What to produce: Look through the lines below, find those with the word "contains", and copy them.

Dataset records
++++++

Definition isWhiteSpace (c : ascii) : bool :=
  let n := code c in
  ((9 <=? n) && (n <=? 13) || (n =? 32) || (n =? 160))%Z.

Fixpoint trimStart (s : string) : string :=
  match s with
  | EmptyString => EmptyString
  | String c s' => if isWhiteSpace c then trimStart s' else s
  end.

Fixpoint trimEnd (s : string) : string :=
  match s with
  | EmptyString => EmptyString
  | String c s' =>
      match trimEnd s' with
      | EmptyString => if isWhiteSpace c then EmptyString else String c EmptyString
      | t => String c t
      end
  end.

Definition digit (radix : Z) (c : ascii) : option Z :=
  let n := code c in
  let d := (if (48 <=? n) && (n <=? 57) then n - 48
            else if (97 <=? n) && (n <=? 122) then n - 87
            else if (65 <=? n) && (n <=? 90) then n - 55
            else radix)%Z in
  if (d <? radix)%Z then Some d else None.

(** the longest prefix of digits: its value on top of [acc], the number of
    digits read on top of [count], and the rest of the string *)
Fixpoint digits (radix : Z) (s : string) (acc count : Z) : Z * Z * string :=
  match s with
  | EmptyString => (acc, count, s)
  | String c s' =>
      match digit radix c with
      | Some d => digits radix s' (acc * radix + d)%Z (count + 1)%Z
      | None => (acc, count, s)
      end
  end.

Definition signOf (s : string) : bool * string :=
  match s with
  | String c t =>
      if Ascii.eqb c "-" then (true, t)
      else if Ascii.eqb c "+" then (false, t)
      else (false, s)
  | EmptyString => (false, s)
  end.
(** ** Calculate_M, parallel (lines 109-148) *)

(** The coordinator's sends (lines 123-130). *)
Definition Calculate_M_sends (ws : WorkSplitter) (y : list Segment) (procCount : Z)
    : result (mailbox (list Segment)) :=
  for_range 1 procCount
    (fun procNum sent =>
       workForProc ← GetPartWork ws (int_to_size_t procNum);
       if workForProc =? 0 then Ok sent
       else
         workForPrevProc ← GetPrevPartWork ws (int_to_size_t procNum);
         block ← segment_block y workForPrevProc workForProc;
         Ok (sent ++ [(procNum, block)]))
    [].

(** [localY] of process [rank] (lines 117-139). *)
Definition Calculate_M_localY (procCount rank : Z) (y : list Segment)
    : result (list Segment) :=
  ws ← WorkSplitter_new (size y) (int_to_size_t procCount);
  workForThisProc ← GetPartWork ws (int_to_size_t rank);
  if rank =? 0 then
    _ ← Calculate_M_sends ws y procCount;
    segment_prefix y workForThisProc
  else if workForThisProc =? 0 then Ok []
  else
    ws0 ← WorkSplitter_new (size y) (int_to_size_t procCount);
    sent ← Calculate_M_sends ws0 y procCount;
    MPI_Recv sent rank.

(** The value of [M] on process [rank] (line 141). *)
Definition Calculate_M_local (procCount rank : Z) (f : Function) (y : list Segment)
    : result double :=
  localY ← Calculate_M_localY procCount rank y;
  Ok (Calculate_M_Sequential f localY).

++++++

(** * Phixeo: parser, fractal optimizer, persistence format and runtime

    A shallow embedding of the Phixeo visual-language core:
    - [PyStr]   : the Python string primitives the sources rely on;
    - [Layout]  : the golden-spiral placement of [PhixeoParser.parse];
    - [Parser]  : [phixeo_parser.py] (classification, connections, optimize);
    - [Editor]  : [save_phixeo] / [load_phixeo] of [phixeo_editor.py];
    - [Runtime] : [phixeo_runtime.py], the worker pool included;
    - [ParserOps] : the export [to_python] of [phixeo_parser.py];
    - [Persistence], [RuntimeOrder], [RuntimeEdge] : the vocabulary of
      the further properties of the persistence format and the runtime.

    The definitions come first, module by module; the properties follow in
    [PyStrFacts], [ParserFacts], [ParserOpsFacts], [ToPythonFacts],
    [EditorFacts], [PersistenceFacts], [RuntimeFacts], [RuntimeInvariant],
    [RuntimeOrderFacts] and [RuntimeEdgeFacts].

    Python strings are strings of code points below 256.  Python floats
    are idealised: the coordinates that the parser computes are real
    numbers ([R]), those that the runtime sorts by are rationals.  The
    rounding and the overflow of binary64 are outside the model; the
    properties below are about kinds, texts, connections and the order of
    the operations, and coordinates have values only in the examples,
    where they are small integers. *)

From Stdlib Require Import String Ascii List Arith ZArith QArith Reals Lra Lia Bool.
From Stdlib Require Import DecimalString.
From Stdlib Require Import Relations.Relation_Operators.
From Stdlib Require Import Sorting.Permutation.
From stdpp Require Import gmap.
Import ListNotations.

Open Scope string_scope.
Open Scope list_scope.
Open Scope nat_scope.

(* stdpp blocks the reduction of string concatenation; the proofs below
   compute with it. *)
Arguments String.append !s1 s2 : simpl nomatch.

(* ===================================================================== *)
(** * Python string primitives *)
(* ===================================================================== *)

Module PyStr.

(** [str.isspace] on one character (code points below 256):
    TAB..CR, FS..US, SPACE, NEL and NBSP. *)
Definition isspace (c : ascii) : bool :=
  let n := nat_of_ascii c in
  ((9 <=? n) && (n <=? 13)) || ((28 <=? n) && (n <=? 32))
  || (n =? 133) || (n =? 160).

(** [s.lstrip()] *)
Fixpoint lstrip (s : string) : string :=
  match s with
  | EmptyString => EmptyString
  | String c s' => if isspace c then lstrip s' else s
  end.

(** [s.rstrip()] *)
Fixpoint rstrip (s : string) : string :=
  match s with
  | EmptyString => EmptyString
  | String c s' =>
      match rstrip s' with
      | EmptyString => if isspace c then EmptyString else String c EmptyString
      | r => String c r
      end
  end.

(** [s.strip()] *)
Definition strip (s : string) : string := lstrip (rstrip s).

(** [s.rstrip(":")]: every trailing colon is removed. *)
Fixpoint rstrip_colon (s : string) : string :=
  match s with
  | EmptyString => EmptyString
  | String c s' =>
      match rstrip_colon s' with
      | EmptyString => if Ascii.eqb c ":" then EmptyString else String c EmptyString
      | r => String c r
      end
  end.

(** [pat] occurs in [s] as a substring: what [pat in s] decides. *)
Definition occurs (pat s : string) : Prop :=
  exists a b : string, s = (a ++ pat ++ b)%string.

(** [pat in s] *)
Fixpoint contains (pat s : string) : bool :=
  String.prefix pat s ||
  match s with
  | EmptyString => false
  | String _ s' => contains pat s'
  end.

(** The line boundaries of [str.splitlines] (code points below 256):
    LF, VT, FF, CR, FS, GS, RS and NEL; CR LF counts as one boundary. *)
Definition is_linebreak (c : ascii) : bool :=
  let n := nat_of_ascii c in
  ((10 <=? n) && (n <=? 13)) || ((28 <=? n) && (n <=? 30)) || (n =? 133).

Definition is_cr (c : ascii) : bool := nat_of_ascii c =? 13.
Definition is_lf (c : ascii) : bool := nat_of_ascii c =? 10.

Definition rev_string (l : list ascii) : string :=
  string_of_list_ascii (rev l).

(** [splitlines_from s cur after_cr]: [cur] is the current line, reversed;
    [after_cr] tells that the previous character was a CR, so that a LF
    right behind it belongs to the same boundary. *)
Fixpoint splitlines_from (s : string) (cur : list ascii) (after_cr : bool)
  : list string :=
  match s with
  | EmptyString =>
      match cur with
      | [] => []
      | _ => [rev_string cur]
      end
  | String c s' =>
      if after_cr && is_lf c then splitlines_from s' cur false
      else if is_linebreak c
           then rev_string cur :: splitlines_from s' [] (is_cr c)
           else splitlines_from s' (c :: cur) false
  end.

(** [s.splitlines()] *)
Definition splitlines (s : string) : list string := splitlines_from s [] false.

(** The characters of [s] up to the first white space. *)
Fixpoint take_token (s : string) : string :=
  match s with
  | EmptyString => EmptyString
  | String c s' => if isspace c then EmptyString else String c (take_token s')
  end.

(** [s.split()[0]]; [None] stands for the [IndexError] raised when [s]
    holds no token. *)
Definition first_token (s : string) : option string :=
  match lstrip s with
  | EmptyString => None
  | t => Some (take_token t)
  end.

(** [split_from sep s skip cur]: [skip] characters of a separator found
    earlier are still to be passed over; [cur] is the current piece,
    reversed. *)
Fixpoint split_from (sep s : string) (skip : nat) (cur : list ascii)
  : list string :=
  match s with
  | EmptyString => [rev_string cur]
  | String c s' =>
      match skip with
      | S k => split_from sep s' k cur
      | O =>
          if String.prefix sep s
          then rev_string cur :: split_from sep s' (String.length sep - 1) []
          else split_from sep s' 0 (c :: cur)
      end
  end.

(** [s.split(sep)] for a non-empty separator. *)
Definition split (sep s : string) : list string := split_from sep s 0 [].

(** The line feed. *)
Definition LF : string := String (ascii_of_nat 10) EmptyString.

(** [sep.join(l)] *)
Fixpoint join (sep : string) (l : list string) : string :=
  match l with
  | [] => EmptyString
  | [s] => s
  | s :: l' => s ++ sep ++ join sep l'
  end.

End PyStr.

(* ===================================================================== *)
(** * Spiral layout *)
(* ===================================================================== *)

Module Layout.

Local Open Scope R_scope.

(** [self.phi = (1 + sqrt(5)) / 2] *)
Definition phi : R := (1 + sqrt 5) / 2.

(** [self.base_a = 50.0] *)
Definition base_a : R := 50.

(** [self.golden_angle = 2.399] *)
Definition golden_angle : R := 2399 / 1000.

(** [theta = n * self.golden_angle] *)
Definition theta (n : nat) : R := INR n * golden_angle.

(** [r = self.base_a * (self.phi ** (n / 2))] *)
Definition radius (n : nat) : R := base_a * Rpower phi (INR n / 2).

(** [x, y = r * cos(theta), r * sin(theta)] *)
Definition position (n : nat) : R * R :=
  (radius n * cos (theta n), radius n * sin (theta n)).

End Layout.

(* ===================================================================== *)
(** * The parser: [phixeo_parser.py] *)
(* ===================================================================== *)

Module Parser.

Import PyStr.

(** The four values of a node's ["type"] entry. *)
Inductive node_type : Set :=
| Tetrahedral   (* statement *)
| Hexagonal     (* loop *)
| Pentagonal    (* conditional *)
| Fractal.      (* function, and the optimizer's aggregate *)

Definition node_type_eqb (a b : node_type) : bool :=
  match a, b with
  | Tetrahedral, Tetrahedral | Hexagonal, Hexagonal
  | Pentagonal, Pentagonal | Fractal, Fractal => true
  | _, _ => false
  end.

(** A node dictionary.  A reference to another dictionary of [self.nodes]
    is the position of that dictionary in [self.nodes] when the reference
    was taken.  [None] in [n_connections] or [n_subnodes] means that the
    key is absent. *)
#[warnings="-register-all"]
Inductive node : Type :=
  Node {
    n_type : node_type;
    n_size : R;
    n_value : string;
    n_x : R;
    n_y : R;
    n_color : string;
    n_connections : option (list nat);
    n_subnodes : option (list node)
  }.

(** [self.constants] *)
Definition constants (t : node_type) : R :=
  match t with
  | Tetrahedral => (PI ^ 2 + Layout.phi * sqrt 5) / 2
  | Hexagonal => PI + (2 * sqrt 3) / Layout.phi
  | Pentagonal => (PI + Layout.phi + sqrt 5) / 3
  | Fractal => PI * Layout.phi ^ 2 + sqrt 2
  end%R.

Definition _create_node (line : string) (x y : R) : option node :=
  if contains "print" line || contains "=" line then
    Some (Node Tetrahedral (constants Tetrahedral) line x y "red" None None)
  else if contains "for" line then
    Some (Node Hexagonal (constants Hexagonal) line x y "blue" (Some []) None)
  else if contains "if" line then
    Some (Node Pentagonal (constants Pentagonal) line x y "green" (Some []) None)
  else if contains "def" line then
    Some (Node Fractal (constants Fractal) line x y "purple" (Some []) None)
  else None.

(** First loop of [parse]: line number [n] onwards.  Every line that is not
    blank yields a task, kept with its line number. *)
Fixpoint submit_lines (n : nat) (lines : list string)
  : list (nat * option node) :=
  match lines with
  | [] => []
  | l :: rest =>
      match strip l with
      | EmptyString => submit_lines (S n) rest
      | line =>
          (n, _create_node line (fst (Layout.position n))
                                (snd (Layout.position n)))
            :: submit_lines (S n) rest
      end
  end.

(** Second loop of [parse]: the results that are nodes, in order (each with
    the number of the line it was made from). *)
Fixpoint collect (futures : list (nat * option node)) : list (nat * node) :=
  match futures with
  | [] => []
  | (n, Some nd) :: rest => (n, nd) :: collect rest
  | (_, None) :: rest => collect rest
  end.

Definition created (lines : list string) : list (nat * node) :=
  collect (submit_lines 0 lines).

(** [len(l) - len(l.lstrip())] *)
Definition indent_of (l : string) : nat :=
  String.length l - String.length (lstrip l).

++++++

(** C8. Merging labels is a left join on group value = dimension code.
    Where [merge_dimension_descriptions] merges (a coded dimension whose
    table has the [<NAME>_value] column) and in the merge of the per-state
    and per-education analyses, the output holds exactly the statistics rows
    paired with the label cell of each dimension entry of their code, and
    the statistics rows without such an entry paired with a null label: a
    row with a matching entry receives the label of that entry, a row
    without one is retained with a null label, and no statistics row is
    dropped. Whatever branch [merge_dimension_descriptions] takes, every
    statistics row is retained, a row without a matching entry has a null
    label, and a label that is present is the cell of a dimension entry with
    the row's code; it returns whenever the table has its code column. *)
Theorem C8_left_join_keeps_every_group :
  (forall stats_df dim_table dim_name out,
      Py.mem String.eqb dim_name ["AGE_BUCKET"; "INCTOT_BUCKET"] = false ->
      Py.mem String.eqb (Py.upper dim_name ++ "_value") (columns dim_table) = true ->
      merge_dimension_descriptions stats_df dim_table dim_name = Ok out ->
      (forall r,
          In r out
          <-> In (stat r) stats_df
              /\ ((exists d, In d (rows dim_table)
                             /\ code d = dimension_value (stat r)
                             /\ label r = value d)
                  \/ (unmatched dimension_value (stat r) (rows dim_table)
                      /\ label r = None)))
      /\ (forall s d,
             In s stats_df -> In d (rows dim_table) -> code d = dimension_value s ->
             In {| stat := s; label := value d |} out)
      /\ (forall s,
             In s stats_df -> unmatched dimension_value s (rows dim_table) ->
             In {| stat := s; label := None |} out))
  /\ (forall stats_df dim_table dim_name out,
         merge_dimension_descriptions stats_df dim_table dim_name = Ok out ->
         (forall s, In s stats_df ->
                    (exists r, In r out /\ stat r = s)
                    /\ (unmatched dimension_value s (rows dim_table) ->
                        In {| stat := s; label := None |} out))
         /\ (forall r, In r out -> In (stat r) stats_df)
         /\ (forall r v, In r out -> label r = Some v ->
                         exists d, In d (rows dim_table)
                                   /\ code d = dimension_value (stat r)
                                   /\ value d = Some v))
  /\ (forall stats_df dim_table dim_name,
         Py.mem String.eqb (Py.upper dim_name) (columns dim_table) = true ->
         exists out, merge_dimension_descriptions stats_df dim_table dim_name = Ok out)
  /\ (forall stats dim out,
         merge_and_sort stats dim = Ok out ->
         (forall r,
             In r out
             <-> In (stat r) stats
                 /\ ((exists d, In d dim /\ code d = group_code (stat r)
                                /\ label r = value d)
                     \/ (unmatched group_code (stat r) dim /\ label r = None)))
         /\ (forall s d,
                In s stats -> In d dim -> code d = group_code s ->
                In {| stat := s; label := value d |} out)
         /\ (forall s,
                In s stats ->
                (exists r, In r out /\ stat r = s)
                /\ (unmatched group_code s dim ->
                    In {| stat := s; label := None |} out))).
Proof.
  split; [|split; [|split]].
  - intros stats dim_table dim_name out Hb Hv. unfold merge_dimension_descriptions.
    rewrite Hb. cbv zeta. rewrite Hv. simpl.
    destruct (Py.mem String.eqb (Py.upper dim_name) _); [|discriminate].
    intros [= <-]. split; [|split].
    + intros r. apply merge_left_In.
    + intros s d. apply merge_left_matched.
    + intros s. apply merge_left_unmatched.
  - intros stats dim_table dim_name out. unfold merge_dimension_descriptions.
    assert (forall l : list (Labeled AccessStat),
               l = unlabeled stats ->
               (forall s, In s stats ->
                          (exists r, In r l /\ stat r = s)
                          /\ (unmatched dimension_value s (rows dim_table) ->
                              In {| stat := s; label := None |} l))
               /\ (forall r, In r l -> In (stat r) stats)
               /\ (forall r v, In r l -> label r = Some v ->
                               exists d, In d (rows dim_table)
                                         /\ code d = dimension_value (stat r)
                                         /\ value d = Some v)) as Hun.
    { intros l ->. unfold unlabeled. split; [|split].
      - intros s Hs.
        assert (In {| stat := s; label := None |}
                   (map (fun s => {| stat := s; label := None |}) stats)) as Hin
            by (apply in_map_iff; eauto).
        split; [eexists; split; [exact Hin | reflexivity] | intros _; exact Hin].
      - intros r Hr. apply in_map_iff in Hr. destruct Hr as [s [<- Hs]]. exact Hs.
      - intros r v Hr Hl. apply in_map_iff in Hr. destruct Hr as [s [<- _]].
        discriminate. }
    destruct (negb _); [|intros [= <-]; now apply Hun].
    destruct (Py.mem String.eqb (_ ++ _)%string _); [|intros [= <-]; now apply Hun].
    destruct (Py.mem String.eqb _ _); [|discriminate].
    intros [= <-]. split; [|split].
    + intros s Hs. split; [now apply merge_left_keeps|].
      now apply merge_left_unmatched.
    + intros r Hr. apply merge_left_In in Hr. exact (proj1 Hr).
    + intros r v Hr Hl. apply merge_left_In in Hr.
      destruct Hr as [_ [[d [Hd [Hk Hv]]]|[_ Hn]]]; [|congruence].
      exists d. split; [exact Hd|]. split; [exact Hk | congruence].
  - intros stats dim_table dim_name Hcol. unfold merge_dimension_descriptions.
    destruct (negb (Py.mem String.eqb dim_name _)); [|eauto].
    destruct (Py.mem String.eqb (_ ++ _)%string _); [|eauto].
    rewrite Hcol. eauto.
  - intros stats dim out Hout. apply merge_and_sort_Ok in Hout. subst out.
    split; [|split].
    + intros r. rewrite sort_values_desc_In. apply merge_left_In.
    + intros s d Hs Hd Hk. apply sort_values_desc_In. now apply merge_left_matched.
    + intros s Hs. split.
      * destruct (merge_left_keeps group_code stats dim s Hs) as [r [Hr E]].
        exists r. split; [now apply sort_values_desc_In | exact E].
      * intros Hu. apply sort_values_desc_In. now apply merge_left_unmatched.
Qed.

++++++

Completed exercise:
Fixpoint contains (pat s : string) : bool :=
  | String _ s' => contains pat s'
  if contains "print" line || contains "=" line then
  else if contains "for" line then
  else if contains "if" line then
  else if contains "def" line then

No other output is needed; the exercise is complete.